What to do: Repeat the listing in full. Nothing may be added or left out.

Data excerpts:
Lemma run_screen_op_sound s op :
  screen_sound s -> screen_op_ok s op -> exists s', run_screen_op op s = Some s' /\ screen_sound s'.
Proof.
  intros (Hs & H & Hd) Hop. pose proof (row_sound_invariant (ncols s) (proj1 (shape_dims s Hs))) as RI.
  destruct op; cbn [screen_op_ok run_screen_op] in *; unfold lines_ok in *; destruct_and?.
  - apply (keeps_sound _ s); [done|]. by apply (keeps_replace_cluster (RI := RI)).
  - destruct (cell s column row) as [old|] eqn:Eold; [|done].
    apply (keeps_sound _ s); [done|]. eapply (keeps_replace_cell (RI := RI)); try done. naive_solver.
  - apply (keeps_sound _ s); [done|]. by apply (keeps_insert_characters (RI := RI)).
  - apply (keeps_sound _ s); [done|]. by apply (keeps_delete_characters (RI := RI)).
  - apply (keeps_sound _ s); [done|]. by apply (keeps_insert_lines (RI := RI)).
  - apply (keeps_sound _ s); [done|]. by apply (keeps_delete_lines (RI := RI)).
  - destruct (keeps_scroll_up (RI := RI) s Hs eq_refl H top bottom count c span) as (out & -> & (Hs' & Hd' & _) & H');
      [done..|].
    cbn [mbind option_bind]. exists out.2. unfold screen_sound. by rewrite Hd'.
  - apply (keeps_sound _ s); [done|]. by apply (keeps_scroll_down (RI := RI)).
  - apply (keeps_sound _ s); [done|]. by apply (keeps_fill_linear (RI := RI)).
  - apply (keeps_sound _ s); [done|]. by apply (keeps_fill_rectangle (RI := RI)).
  - apply (keeps_sound _ s); [done|]. by apply (keeps_copy_rectangle (RI := RI)).
  - apply (keeps_sound _ s); [done|]. by apply (keeps_clear_all (RI := RI)).
  - apply (keeps_sound _ s); [done|]. by apply (keeps_set_soft_wrapped (RI := RI)).
  - destruct (resized_ok s d) as (out & -> & Ho); [by eapply Dimensions_new_ok|done|by apply sound_ok|].
    cbn [mbind option_bind]. eexists. split; [done|]. destruct out as [[]|s']; [done|].
    destruct Ho as ((Hs' & Hd' & _ & H') & _). split; [done|]. rewrite Hd'. split; [by apply H'|done].
Qed.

Response area:
Lemma run_screen_op_sound s op :
  screen_sound s -> screen_op_ok s op -> exists s', run_screen_op op s = Some s' /\ screen_sound s'.
Proof.
  intros (Hs & H & Hd) Hop. pose proof (row_sound_invariant (ncols s) (proj1 (shape_dims s Hs))) as RI.
  destruct op; cbn [screen_op_ok run_screen_op] in *; unfold lines_ok in *; destruct_and?.
  - apply (keeps_sound _ s); [done|]. by apply (keeps_replace_cluster (RI := RI)).
  - destruct (cell s column row) as [old|] eqn:Eold; [|done].
    apply (keeps_sound _ s); [done|]. eapply (keeps_replace_cell (RI := RI)); try done. naive_solver.
  - apply (keeps_sound _ s); [done|]. by apply (keeps_insert_characters (RI := RI)).
  - apply (keeps_sound _ s); [done|]. by apply (keeps_delete_characters (RI := RI)).
  - apply (keeps_sound _ s); [done|]. by apply (keeps_insert_lines (RI := RI)).
  - apply (keeps_sound _ s); [done|]. by apply (keeps_delete_lines (RI := RI)).
  - destruct (keeps_scroll_up (RI := RI) s Hs eq_refl H top bottom count c span) as (out & -> & (Hs' & Hd' & _) & H');
      [done..|].
    cbn [mbind option_bind]. exists out.2. unfold screen_sound. by rewrite Hd'.
  - apply (keeps_sound _ s); [done|]. by apply (keeps_scroll_down (RI := RI)).
  - apply (keeps_sound _ s); [done|]. by apply (keeps_fill_linear (RI := RI)).
  - apply (keeps_sound _ s); [done|]. by apply (keeps_fill_rectangle (RI := RI)).
  - apply (keeps_sound _ s); [done|]. by apply (keeps_copy_rectangle (RI := RI)).
  - apply (keeps_sound _ s); [done|]. by apply (keeps_clear_all (RI := RI)).
  - apply (keeps_sound _ s); [done|]. by apply (keeps_set_soft_wrapped (RI := RI)).
  - destruct (resized_ok s d) as (out & -> & Ho); [by eapply Dimensions_new_ok|done|by apply sound_ok|].
    cbn [mbind option_bind]. eexists. split; [done|]. destruct out as [[]|s']; [done|].
    destruct Ho as ((Hs' & Hd' & _ & H') & _). split; [done|]. rewrite Hd'. split; [by apply H'|done].
Qed.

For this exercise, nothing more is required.